The Compass Test Structure

Instructor: Ashley Dugger

Ashley is an attorney. She has taught and written various introductory law courses.

The ACT Compass test is used to measure a student's college readiness and place that student in the appropriate level courses. This lesson explains the structure and components of the Compass test.


As an entering college freshman, you may be asked to take the ACT Compass test. This test is designed and produced by American College Testing, or 'ACT'. Compass stands for 'Computer Adaptive Placement Assessment and Support System'. It is a computerized, untimed exam. Know that you cannot pass or fail this test. Instead, Compass is used to:

  • Determine your overall readiness for college-level courses
  • Determine your proper placement in remedial, standard, or advanced college courses

However, ACT has announced that it will stop producing the test by the end of 2016.

There are actually several different Compass tests. There are Compass tests available in these subject areas:

  • Reading skills
  • Writing skills
  • Essay writing
  • Mathematics placement
  • English as a second language placement

The tests vary from one another. For example, the Mathematics Placement Test is designed to measure a student's abilities in basic math skills, application, and analysis. It presents various math subjects and levels, from basic math to calculus.

The Essay Writing Test is quite different. It's known as 'e-write' and tests a student's writing ability by first providing a writing prompt. Students must then type a response, which will be scored based on sentence structure, writing strategy, and writing style.

To better understand the structure of Compass, let's take a closer look at one the tests in particular.

Reading Skills Test

The structure of the Compass Reading Skills Test is similar to the general structure of the writing and mathematics tests, so much of this information applies across the subject areas. Because reading skills are integral to all college coursework, this particular test is used to determine overall college readiness. It can also help place students in a multitude of courses in varying subject areas.
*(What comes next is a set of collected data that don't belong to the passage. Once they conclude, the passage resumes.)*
(** C4.  Deleting an existing User: the response is 204; every Task
    whose [assignedUser] was that User now has [assignedUser = null] and
    [assignedUserName = "unassigned"] and is otherwise as before; the
    other Tasks are as before; no Task refers to the User any more; the
    User's record is gone and the other Users are as before; and the bulk
    update of the Tasks was issued before the deletion of the User. *)
Theorem C4_deleteUser (id : string) (st : Store) (uid : ObjectId) (u : User.doc) :
  ObjectId_isValid (VJson (JStr id)) = true ->
  castObjectId (VJson (JStr id)) = Some uid ->
  users st !! uid = Some u ->
  exists st',
    deleteUser id st = (Respond 204 "No Content" NoData, st') /\
    (forall tid t, tasks st !! tid = Some t ->
       Task.assignedUser t = Some uid ->
       tasks st' !! tid = Some (unassign t) /\
       Task.assignedUser (unassign t) = None /\
       Task.assignedUserName (unassign t) = "unassigned") /\
    (forall tid t, tasks st !! tid = Some t ->
       Task.assignedUser t <> Some uid -> tasks st' !! tid = Some t) /\
    (forall tid, tasks st !! tid = None -> tasks st' !! tid = None) /\
    (forall tid t', tasks st' !! tid = Some t' ->
       Task.assignedUser t' <> Some uid) /\
    size (filter (fun kt => Task.assignedUser kt.2 = Some uid) (tasks st')) = 0 /\
    users st' !! uid = None /\
    users st' = delete uid (users st) /\
    log st' = log st ++ [OpUserFindById uid; OpTaskUpdateMany uid; OpUserDeleteOne uid].
Proof.
  intros Hvalid Hcast Hu.
  unfold deleteUser, handle. rewrite Hvalid. simpl.
  unfold bind, User_findById. rewrite Hcast, Hu. simpl.
  eexists. split; [reflexivity|]. simpl.
  set (f := fun t : Task.doc =>
              if bool_decide (Task.assignedUser t = Some uid) then unassign t else t).
  assert (Hnone : forall tid t', (f <$> tasks st) !! tid = Some t' ->
                    Task.assignedUser t' <> Some uid).
  { intros tid t'. rewrite lookup_fmap.
    destruct (tasks st !! tid) as [t|]; [|done]. simpl. intros [= <-].
    unfold f. case_bool_decide; done. }
  split; [|split; [|split; [|split; [|split; [|split; [|split]]]]]].
  - intros tid t Ht Hmine. split; [|done]. rewrite lookup_fmap, Ht. simpl.
    unfold f. by rewrite bool_decide_eq_true_2.
  - intros tid t Ht Hother. rewrite lookup_fmap, Ht. simpl.
    unfold f. by rewrite bool_decide_eq_false_2.
  - intros tid Ht. by rewrite lookup_fmap, Ht.
  - exact Hnone.
  - apply map_size_empty_iff, map_empty. intros tid.
    apply map_lookup_filter_None. right. intros t' Ht'. by apply (Hnone tid t').
  - apply lookup_delete_eq.
  - reflexivity.
  - rewrite <- !app_assoc. reflexivity.
Qed.

End DeleteUserFacts.
(** C8. A subscription-deleted event whose customer resolves to the stored
    user [uid], with a store that answers: the event is acknowledged, the
    user's plan becomes free, the status cancelled, the expiry the current
    time, and the stored provider subscription id is cleared; the other
    columns of the row and the other users are untouched. *)
Theorem subscription_deleted_reverts_to_free
  (req : Subscriptions.WebhookRequest) (c : Clock) (w : World)
  (sub : Subscriptions.StripeSubscription) (customer : Subscriptions.StripeCustomer)
  (uid : string) (u : User) :
  constructEvent (Subscriptions.rawBody req) (Subscriptions.stripe_signature req)
    STRIPE_WEBHOOK_SECRET = inr (Subscriptions.CustomerSubscriptionDeleted sub) ->
  customers_retrieve (Subscriptions.sub_customer sub) = inr customer ->
  Prisma.firstByCustomer (Subscriptions.customer_id customer) (users (db w))
    = Some (uid, u) ->
  faults w = [] ->
  let r := webhook req c w in
  fst r = inr Subscriptions.Received
  /\ users (db w) !! uid = Some u
  /\ (exists u',
        users (db (snd r)) !! uid = Some u'
        /\ subscriptionPlan u' = "free"
        /\ subscriptionStatus u' = "cancelled"
        /\ subscriptionExpiresAt u' = Some (now c)
        /\ stripeSubscriptionId u' = None
        /\ stripeCustomerId u' = stripeCustomerId u
        /\ monthlyLimit u' = monthlyLimit u
        /\ isActive u' = isActive u)
  /\ (forall other, other <> uid -> users (db (snd r)) !! other = users (db w) !! other).
Proof.
  intros Hsig Hcus Hfind Hf r.
  destruct (firstByCustomer_Some _ _ _ _ Hfind) as [Hu _].
  assert (Hrun : exists t,
             r = (inr Subscriptions.Received,
                  {| db := Prisma.setUsers
                             (<[uid := Subscriptions.deletedData c u]> (users (db w))) (db w);
                     faults := []; trace := t |})).
  { subst r. unfold Subscriptions.webhook. rewrite Hsig.
    unfold tryCatch, Subscriptions.dispatch, Subscriptions.handleSubscriptionDeleted.
    unfold mbind at 1 2. unfold M_bind at 1 2.
    unfold Subscriptions.retrieveCustomer, Subscriptions.stripeCall.
    rewrite Hcus.
    set (w1 := {| db := db w; faults := faults w; trace := _ |}).
    rewrite (resolve_then_update _ (Subscriptions.deletedData c) w1 uid u Hfind Hf).
    eexists. reflexivity. }
  destruct Hrun as [t ->].
  cbn [fst snd db users usage apiCalls Prisma.setUsers]. rewrite lookup_insert_eq.
  split; [reflexivity|]. split; [exact Hu|].
  split; [eexists; repeat split; reflexivity|].
  intros other Hother; apply lookup_insert_ne; congruence.
Qed.

End WebhookProperties.


Lemma invalid_signature_changes_nothing_witness :
  Sample.constructEvent "checkout" (Some "forged") Sample.whsec
    = inl (mkError None "No signatures found matching the expected signature for payload.")
  /\ fst (Sample.sampleWebhook "checkout" "forged" (Sample.world 9 []))
     = inr (Subscriptions.WebhookError 400
              "Webhook Error: No signatures found matching the expected signature for payload.")
  /\ snd (Sample.sampleWebhook "checkout" "forged" (Sample.world 9 [])) = Sample.world 9 [].
Proof.
  split; [reflexivity|].
  destruct (invalid_signature_changes_nothing Sample.constructEvent Sample.whsec
              Sample.subscriptions_retrieve Sample.customers_retrieve
              (Subscriptions.mkWebhook "checkout" (Some "forged")) Sample.may
              (Sample.world 9 []) _ eq_refl) as (Hresp & _ & _ & Hworld).
  split; [exact Hresp | exact Hworld].
Defined.

Lemma checkout_completed_replay_idempotent_witness :
  let once := Sample.sampleWebhook "checkout" "good" (Sample.world 9 []) in
  let twice := Sample.sampleWebhook "checkout" "good" (snd once) in
  fst once = inr Subscriptions.Received
  /\ subscriptionPlan <$> (users (db (snd once)) !! "u_alice") = Some "basic"
  /\ db (snd twice) = db (snd once)
  /\ fst twice = fst once.
Proof.
  cbv zeta. split; [reflexivity|]. split; [reflexivity|].
  destruct (checkout_completed_replay_idempotent Sample.constructEvent Sample.whsec
              Sample.subscriptions_retrieve Sample.customers_retrieve
              (Subscriptions.mkWebhook "checkout" (Some "good")) Sample.may Sample.may
              (Sample.world 9 []) Sample.checkout eq_refl) as [Hdb Hresp].
  split; [apply Hdb; right; reflexivity | apply Hresp; reflexivity].
Defined.

Lemma payment_failed_sets_past_due_only_witness :
  let r := Sample.sampleWebhook "failed" "good" (Sample.world 9 []) in
  Prisma.firstByCustomer "cus_bob" (users (Sample.store 9)) = Some ("u_bob", Sample.bob)
  /\ fst r = inr Subscriptions.Received
  /\ exists u',
       users (db (snd r)) !! "u_bob" = Some u'
       /\ subscriptionStatus u' = "past_due"
       /\ subscriptionExpiresAt u' = Some 900000
       /\ subscriptionPlan u' = "basic"
       /\ stripeSubscriptionId u' = Some "sub_bob".
Proof.
  cbv zeta. split; [reflexivity|].
  destruct (payment_failed_sets_past_due_only Sample.constructEvent Sample.whsec
              Sample.subscriptions_retrieve Sample.customers_retrieve
              (Subscriptions.mkWebhook "failed" (Some "good")) Sample.may
              (Sample.world 9 []) (Subscriptions.mkInvoice (Some "sub_bob")) "sub_bob"
              Sample.bobSubscription (Subscriptions.mkCustomer "cus_bob")
              "u_bob" Sample.bob eq_refl eq_refl ltac:(discriminate) eq_refl eq_refl
              eq_refl eq_refl)
    as (Hresp & _ & (u' & Hu' & Hst & Hexp & Hplan & Hsub & _) & _).
  split; [exact Hresp|].
  exists u'. repeat split; assumption.
Defined.
Definition unart_init (m : manual_params) (e : init_env) (s : module_state)
  : Z * module_state :=
  let '(err, s) := unart_tty_register_driver e s in
  if negb (err =? 0) then (err, s)
  else
    if negb (platform_driver_register_err e =? 0)
    then (platform_driver_register_err e, unart_tty_unregister_driver s)
    else
      let s := mk_module (tty_driver_allocated s) (tty_driver_registered s) true
                 (manual_pdev_set s) (manual_device_allocated s)
                 (manual_device_added s) (gpio_lookup_installed s) in
      let '(err, s) := unart_manual_device_init m e s in
      if negb (err =? 0)
      then (err, unart_tty_unregister_driver (platform_driver_unregister s))
      else (0, s).

Definition unart_exit (s : module_state) : module_state :=
  let s := if manual_pdev_set s
           then mk_module (tty_driver_allocated s) (tty_driver_registered s)
                  (platform_driver_registered s) (manual_pdev_set s) false false
                  (gpio_lookup_installed s)
           else s in
  unart_tty_unregister_driver (platform_driver_unregister s).

(** Nothing of the module is left in the kernel. *)
Definition module_holds_nothing (s : module_state) : Prop :=
  tty_driver_allocated s = false /\ tty_driver_registered s = false
  /\ platform_driver_registered s = false
  /\ manual_device_allocated s = false /\ manual_device_added s = false
  /\ gpio_lookup_installed s = false.

(** * Properties *)

(** ** Arithmetic of the shift register *)

Example data_bits_0x41 : data_bits 65 = [1; 0; 0; 0; 0; 0; 1; 0].
Proof. reflexivity. Qed.

Lemma is_u8_to_u8 x : is_u8 (to_u8 x).
Proof. unfold is_u8, to_u8, u8_modulus. apply Z.mod_pos_bound. lia. Qed.

Lemma land_pow2_small k x : 0 <= k -> 0 <= x < 2 ^ k -> Z.land (2 ^ k) x = 0.
Proof.
  intros Hk Hx. apply Z.bits_inj'. intros n Hn.
  rewrite Z.land_spec, Z.bits_0.
  destruct (Z.eq_dec n k) as [-> | Hne].
  - destruct (Z.eq_dec x 0) as [-> | Hz].
    + rewrite Z.bits_0. apply andb_false_r.
    + rewrite (Z.bits_above_log2 x k); [apply andb_false_r | lia |].
      apply Z.log2_lt_pow2; lia.
  - rewrite Z.pow2_bits_false by lia. reflexivity.
Qed.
College students spend much of their time reading, no matter their field of study.
college student reading outside

The reading, writing, and math tests are multiple-choice, taken at a computer. The reading test is designed to determine whether or not the student has the reading skills necessary to succeed in standard, entry-level college courses typical of a college freshman. It has two main components:

  • Reading placement test
  • Reading diagnostics test

The Reading Placement Test evaluates three basic skills:

  • Reading comprehension
  • Vocabulary
  • Reader profile

In both the reading and the writing tests, the student is presented with five different types of passages with varying levels of difficulty. For reading comprehension, the student must answer questions that test the student's ability to refer, or find specific information, and to reason, or make logical inferences.

Like the math test, the questions generated are based on the student's correct responses and can increase in difficulty. There are 36% referring questions and 64% reasoning questions in the component of pool for the reading test. This is the overall pool of Compass reading test questions. Questions are randomly drawn from this group of potential multiple choice questions.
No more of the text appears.